Unit SCRAM Code RX CRIT Initial PWR Initial RX Mode Current PWR Current RX Mode
1 N Y 100 Power Operation 100 Power Operation

Event Text

TECHNICAL SUPPORT CENTER (TSC) VENTILATION OUT OF SERVICE DUE TO DISCOVERED CONDITION

"This is a non-emergency eight hour notification for a loss of Emergency Assessment Capability. This event is reportable in accordance with 10 CFR 50.72(b)(3)(xiii) as the discovered condition affects the functionality of an emergency response facility. There is no impact to public health and safety due to this condition.

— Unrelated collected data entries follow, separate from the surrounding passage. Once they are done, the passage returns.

(** Changing only who holds a stack's lock. *)
Lemma Inv_relock σ rs i r s m m' l c' :
  Inv σ rs -> rs !! i = Some r -> get_stack σ s = Some (mkStack m l) ->
  c' = with_lock (c_lock c') (r_ctl r) ->
  lock_inv (get_stack (set_stack σ s (mkStack m' l))) (heap σ) (<[i := c_lock c']> (locks <$> rs)) ->
  Inv (set_stack σ s (mkStack m' l)) (<[i := set_ctl c' r]> rs).
Proof.
  intros (wh & st & [Hc HP Hlk Hw Hcl Hct Hsh]) Hi Hs Hc' Hl.
  destruct (idle_same_items σ s m m' l Hs) as [Hid Hcln]. set (σ' := set_stack σ s (mkStack m' l)) in *.
  destruct (set_stack_fields σ s (mkStack m' l)) as (E1 & E2 & E3 & E4 & E5 & E6 & E7 & E8 & E9 & E10 & E11 & E12).
  fold σ' in E1, E2, E3, E4, E5, E6, E7, E8, E9, E10, E11, E12.
  assert (Hpr : counts (set_ctl c' r) = counts r /\ waits (set_ctl c' r) = waits r /\
                mus (set_ctl c' r) = mus r /\ helds (set_ctl c' r) = helds r /\ opens (set_ctl c' r) = opens r).
  { unfold counts, waits, mus, helds, opens. cbn. by rewrite Hc'. }
  destruct Hpr as (Q1 & Q2 & Q3 & Q4 & Q5).
  exists wh, st. split; rewrite ?E1, ?E2, ?E3, ?E4, ?E5, ?E6, ?E7, ?E8, ?E9, ?E10, ?E11, ?E12, ?Hcln;
    rewrite ?(share_fmap counts _ _ _ _ Hi Q1), ?(share_fmap waits _ _ _ _ Hi Q2),
      ?(share_fmap mus _ _ _ _ Hi Q3), ?(share_fmap helds _ _ _ _ Hi Q4), ?(share_fmap opens _ _ _ _ Hi Q5),
      ?(share_fmap r_own _ _ _ (set_ctl c' r) Hi eq_refl); try done.
  - replace (live_idle σ') with (live_idle σ); [done|].
    unfold live_idle. rewrite E2. symmetry. exact (nlive_perm _ _ _ Hid).
  - destruct HP as [P1 P2 P3 P4 P5]. split; [by rewrite Hid| |done..]. intros q. rewrite Hid. apply P2.
  - by rewrite list_fmap_insert.
Qed.

Lemma awp_LockStack s r (Q : list nat -> share -> Prop) :
  valid_stack s -> locks r = None ->
  (forall l, Q l (set_ctl (with_lock (Some (s, l, None)) (r_ctl r)) r)) -> awp (LockStack s) r Q.
Proof.
  intros Hv Hn HQ i ans σ rs _ HI Hi. destruct (Inv_stack σ rs s HI Hv) as [[[j|] l] Hs];
    unfold LockStack; rewrite Hs; [done|]. eexists. split; [|apply HQ].
  eapply Inv_relock; [done|done|done|done|]. destruct HI as (wh & st & HI).
  pose proof (inv_lock _ _ _ _ _ HI) as Hl. intros j s' l' e Hj.
  rewrite get_set_stack by (by rewrite Hs).
  apply list_lookup_insert_Some in Hj as [(<- & Hj & _)|[Hne Hj]].
  - cbn in Hj. injection Hj as <- <- <-. rewrite decide_True by done. by split.
  - destruct (Hl j s' l' e Hj) as [Hs' He]. split; [|done]. rewrite decide_False; [done|]. intros ->. congruence.
Qed.
Lemma start_Inv n : config_ok M cfg -> Inv M (NewPool cfg) (opener :: replicate n no_share).
Proof.
  intros Hcfg. exists (fun _ => PIdle), (fun _ => SIdle).
  assert (Hlook : forall {B} (f : share -> B) b i y, f opener = b -> f no_share = b ->
            (f <$> opener :: replicate n no_share) !! i = Some y -> y = b).
  { intros B f b i y H1 H2 Hi. apply list_lookup_fmap_Some in Hi as (r & -> & Hr).
    destruct i as [|i]; cbn in Hr; [by injection Hr as <-|]. by apply lookup_replicate in Hr as [-> _]. }
  assert (Hzero : forall f : share -> Z, f opener = 0 -> f no_share = 0 -> sumZ (f <$> opener :: replicate n no_share) = 0).
  { intros f H1 H2. clear Hlook Hcfg. cbn. rewrite H1. induction n as [|k IH]; cbn; [done|]. rewrite H2. exact IH. }
  split.
  - split; cbn [ints NewPool]; rewrite <- ?list_fmap_compose, ?Hzero; try done; try apply Hcfg.
    + intros x [i Hi]%list_elem_of_lookup. by rewrite (Hlook _ counts (0, 0, (0, 0)) i x).
    + cbn. lia.
    + cbn. lia.
    + split; apply Hcfg.
  - split; cbn; try done.
    + constructor.
    + intros p Hp. by apply not_elem_of_nil in Hp.
    + intros i o p c Hi. by rewrite (Hlook _ r_own ∅ i o).
  - intros i s l e Hi. by apply (Hlook _ locks None) in Hi.
  - split; cbn [wait inbox NewPool]; try done.
    + constructor.
    + intros w. split; [intros H; by apply not_elem_of_nil in H|done].
    + intros i w. split; [done|]. intros [b Hb]. by apply (Hlook _ waits (false, None)) in Hb.
    + intros w. rewrite lookup_empty. split; [by intros [? ?]|done].
    + intros w. split; [done|]. intros [b Hb]. by apply (Hlook _ waits (false, None)) in Hb.
  - split; try done; cbn [close_ capacityMu chans NewPool].
    + intros i c Hi. by apply (Hlook _ mus (false, None)) in Hi.
    + intros i b ch x Hi. by apply (Hlook _ mus (false, None)) in Hi.
  - split; try done; cbn [held published served NewPool].
    + intros i. rewrite lookup_empty. destruct (_ !! i) as [y|] eqn:E; [|done].
      apply (Hlook _ helds (None, false)) in E; [|done..]. by rewrite E.
    + intros i p b Hi. by apply (Hlook _ helds (None, false)) in Hi.
    + intros i x Hi. by apply (Hlook _ helds (None, false)) in Hi.
  - split; [done|]. intros [|i] Hi; [done|]. cbn in Hi. apply list_lookup_fmap_Some in Hi as (r & E & Hr).
    apply lookup_replicate in Hr as [-> _]. done.
Qed.
(** A canvas whose ratio is within the tolerance, [slack] apart, passes
    the test of the source. *)
Lemma close_case (w h : Z) :
  (0 < w < 2 ^ 32)%Z -> (0 < h < 2 ^ 32)%Z ->
  (16 # 9) - (1 # 100) + slack < inject_Z w / inject_Z h ->
  inject_Z w / inject_Z h < (16 # 9) + (1 # 100) - slack ->
  gt (Qabs (rnd (rnd (inject_Z w / inject_Z h) - ratio_16_9))) tolerance
  = false.
Proof.
  intros Hw Hh H1 H2.
  destruct (gt (Qabs _) tolerance) eqn:Hpad; [|reflexivity].
  destruct (gt (rnd (inject_Z w / inject_Z h)) ratio_16_9) eqn:Hgt.
  - destruct (wide_case w h Hw Hh Hgt Hpad) as (_ & _ & H3). lra.
  - destruct (tall_case w h Hw Hh Hgt Hpad) as (_ & _ & H3). lra.
Qed.

(** A canvas at least 100 pixels high whose sides are 16:9 partners,
    rounded, is within the tolerance. *)
Lemma partners_close (W H : Z) :
  (100 <= H)%Z -> (-8 <= 9 * W - 16 * H <= 8)%Z ->
  (16 # 9) - (1 # 100) + slack < inject_Z W / inject_Z H /\
  inject_Z W / inject_Z H < (16 # 9) + (1 # 100) - slack.
Proof.
  intros HH HW.
  assert (H100 : 100 <= inject_Z H).
  { change 100 with (inject_Z 100). rewrite <- Zle_Qle. lia. }
  assert (B : inject_Z (-8) <= inject_Z (9 * W - 16 * H) /\
              inject_Z (9 * W - 16 * H) <= inject_Z 8).
  { rewrite <- !Zle_Qle. lia. }
  unfold Z.sub in B.
  rewrite inject_Z_plus, inject_Z_opp, !inject_Z_mult in B.
  change (inject_Z 16) with 16 in B. change (inject_Z 9) with 9 in B.
  change (inject_Z 8) with 8 in B. change (inject_Z (-8)) with (-8) in B.
  destruct B as [B1 B2]. unfold slack. split.
  - apply Qlt_shift_div_l; [lra|]. lra.
  - apply Qlt_shift_div_r; [lra|]. lra.
Qed.

End PaddingAgain.

(** What the padding does to a canvas of positive size when the 2D
    context is available. *)
Lemma pad_16_9_cases (ex : exporter) (canvas : Canvas) :
  (0 < width canvas < 2 ^ 32)%Z →
  (0 < height canvas < 2 ^ 32)%Z →
  context2d ex = Returned tt →
  let w := width canvas in
  let h := height canvas in
  (pad_16_9 ex canvas = Returned canvas ∧
   ((16 # 9) - (1 # 100) - slack <= inject_Z w / inject_Z h)%Q ∧
   (inject_Z w / inject_Z h <= (16 # 9) + (1 # 100) + slack)%Q) ∨
  ∃ W H : Z,
    pad_16_9 ex canvas
    = Returned (Padded W H ((W - w + 1) / 2) ((H - h + 1) / 2) canvas) ∧
    (w ≤ W)%Z ∧ (h ≤ H)%Z ∧ (W = w ∨ H = h) ∧ (-8 ≤ 9 * W - 16 * H ≤ 8)%Z.
Proof.
  intros Hw Hh Hctx w h. unfold pad_16_9. fold w h.
  rewrite fdiv_16_9, rnd_tolerance, Hctx. cbv zeta.
  destruct (gt (Qabs (fsub (fdiv (inject_Z w) (inject_Z h)) ratio_16_9))
              tolerance) eqn:Hpad.
  - right. unfold fsub, fdiv in Hpad.
    destruct (gt (fdiv (inject_Z w) (inject_Z h)) ratio_16_9) eqn:Hgt.
    + unfold fdiv in Hgt.
      destruct (wide_case w h Hw Hh Hgt Hpad) as (H1 & H2 & H3).
      fold (fdiv (inject_Z w) ratio_16_9) in H1, H2.
      set (H := Math_round (fdiv (inject_Z w) ratio_16_9)) in *.
      rewrite (offset_exact w w) by lia.
      rewrite (offset_exact H h) by lia.
      exists w, H. split; [reflexivity|]. repeat split; lia.
    + unfold fdiv in Hgt.
      destruct (tall_case w h Hw Hh Hgt Hpad) as (H1 & H2 & H3).
      fold (fmul (inject_Z h) ratio_16_9) in H1, H2.
      set (W := Math_round (fmul (inject_Z h) ratio_16_9)) in *.
      rewrite (offset_exact W w) by lia.
      rewrite (offset_exact h h) by lia.
      exists W, h. split; [reflexivity|]. repeat split; lia.
  - left. unfold fsub, fdiv in Hpad.
    destruct (within_tolerance w h Hw Hh Hpad) as [H1 H2]. by repeat split.
Qed.

(** X11. The canvas that is exported passes the ratio test of the
    export: for a captured canvas at least 100 pixels high (sizes below
    [2^31]), padding the result again returns it as it is, and its
    ratio is within 0.01 of 16:9, [slack] apart. *)
Theorem padded_canvas_passes_the_test (ex : exporter) (canvas : Canvas) :
  (0 < width canvas < 2 ^ 31)%Z →
  (100 ≤ height canvas < 2 ^ 31)%Z →
  context2d ex = Returned tt →
  ∃ final : Canvas,
    pad_16_9 ex canvas = Returned final ∧
    pad_16_9 ex final = Returned final ∧
    ((16 # 9) - (1 # 100) - slack
     <= inject_Z (width final) / inject_Z (height final))%Q ∧
    (inject_Z (width final) / inject_Z (height final)
     <= (16 # 9) + (1 # 100) + slack)%Q.
Proof.
  intros Hw Hh Hctx.
  destruct (pad_16_9_cases ex canvas)
    as [(E & R1 & R2)|(W & H & E & H1 & H2 & H3 & H4)]; [lia|lia|done| |].
  - exists canvas. by repeat split.
  - eexists. split; [exact E|].
    destruct (partners_close W H) as [C1 C2]; [lia|lia|].
    assert (Hslack : (0 < slack)%Q) by reflexivity.
    split; [|cbn [width height]; split; lra].
    unfold pad_16_9. cbn [width height].
    rewrite fdiv_16_9, rnd_tolerance. unfold fsub, fdiv.
    rewrite close_case; [reflexivity| | |exact C1|exact C2]; lia.
Qed.

Lemma padded_canvas_passes_the_test_witness :
  pad_16_9 ideal_exporter (Padded 2800 1575 0 188 sample_canvas)
  = Returned (Padded 2800 1575 0 188 sample_canvas).
Proof.
  destruct (padded_canvas_passes_the_test ideal_exporter sample_canvas)
    as (final & E1 & E2 & _); [by vm_compute..|reflexivity|].
  vm_compute in E1. injection E1 as <-. exact E2.
Defined.

(** X12. Padding never crops: the captured canvas is drawn entirely
    inside the new one, flush with it in one direction and, in the
    other, with margins that differ by at most one pixel (the extra
    pixel before the content). *)
Theorem padding_keeps_content_inside (ex : exporter) (w h : Z)
    (content : Canvas) (W H x y : Z) :
  (0 < w < 2 ^ 32)%Z →
  (0 < h < 2 ^ 32)%Z →
  pad_16_9 ex (Captured w h) = Returned (Padded W H x y content) →
  content = Captured w h ∧
  (0 ≤ x)%Z ∧ (x + w ≤ W)%Z ∧ (0 ≤ y)%Z ∧ (y + h ≤ H)%Z ∧
  (x = 0 ∧ W = w ∨ y = 0 ∧ H = h)%Z ∧
  (0 ≤ x - (W - w - x) ≤ 1)%Z ∧ (0 ≤ y - (H - h - y) ≤ 1)%Z.
Proof.
  intros Hw Hh E.
  assert (Hctx : context2d ex = Returned tt).
  { unfold pad_16_9 in E. destruct (gt _ _) in E; [|congruence].
    by destruct (context2d ex) as [[]|]. }
  destruct (pad_16_9_cases ex (Captured w h) Hw Hh Hctx)
    as [(E' & _)|(W' & H' & E' & H1 & H2 & H3 & H4)].
  - congruence.
  - rewrite E in E'. cbn [width height] in *.
    injection E' as -> -> -> -> ->.
    split; [done|]. destruct H3 as [->| ->].
    + replace (w - w + 1)%Z with 1%Z by lia. change (1 / 2)%Z with 0%Z.
      repeat split; Z.div_mod_to_equations; lia.
    + replace (h - h + 1)%Z with 1%Z by lia. change (1 / 2)%Z with 0%Z.
      repeat split; Z.div_mod_to_equations; lia.
Qed.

"On August 12, 2013 at 1550 [EDT], during routine testing of the HVAC [Heating Ventilation Air Conditioning] system, the TSC Emergency filtration Fan, MUF-1, was observed to have high vibration levels. Maintenance is working to determine the cause of the high vibrations and to make necessary repairs.

"If an emergency is declared requiring TSC activation during this period, the TSC will be staffed and activated using existing emergency planning procedures. If the TSC becomes uninhabitable due to ambient temperature, radiological, or other conditions, the Site Emergency Coordinator - TSC will relocate the TSC staff to an alternate TSC in accordance with applicable site procedures. The Emergency Response Organization team has been notified of the condition and the possible need to respond to or relocate to an alternate TSC during an emergency.

"An update will be provided once the TSC ventilation has been restored to normal operation. The NRC Resident Inspector has been notified."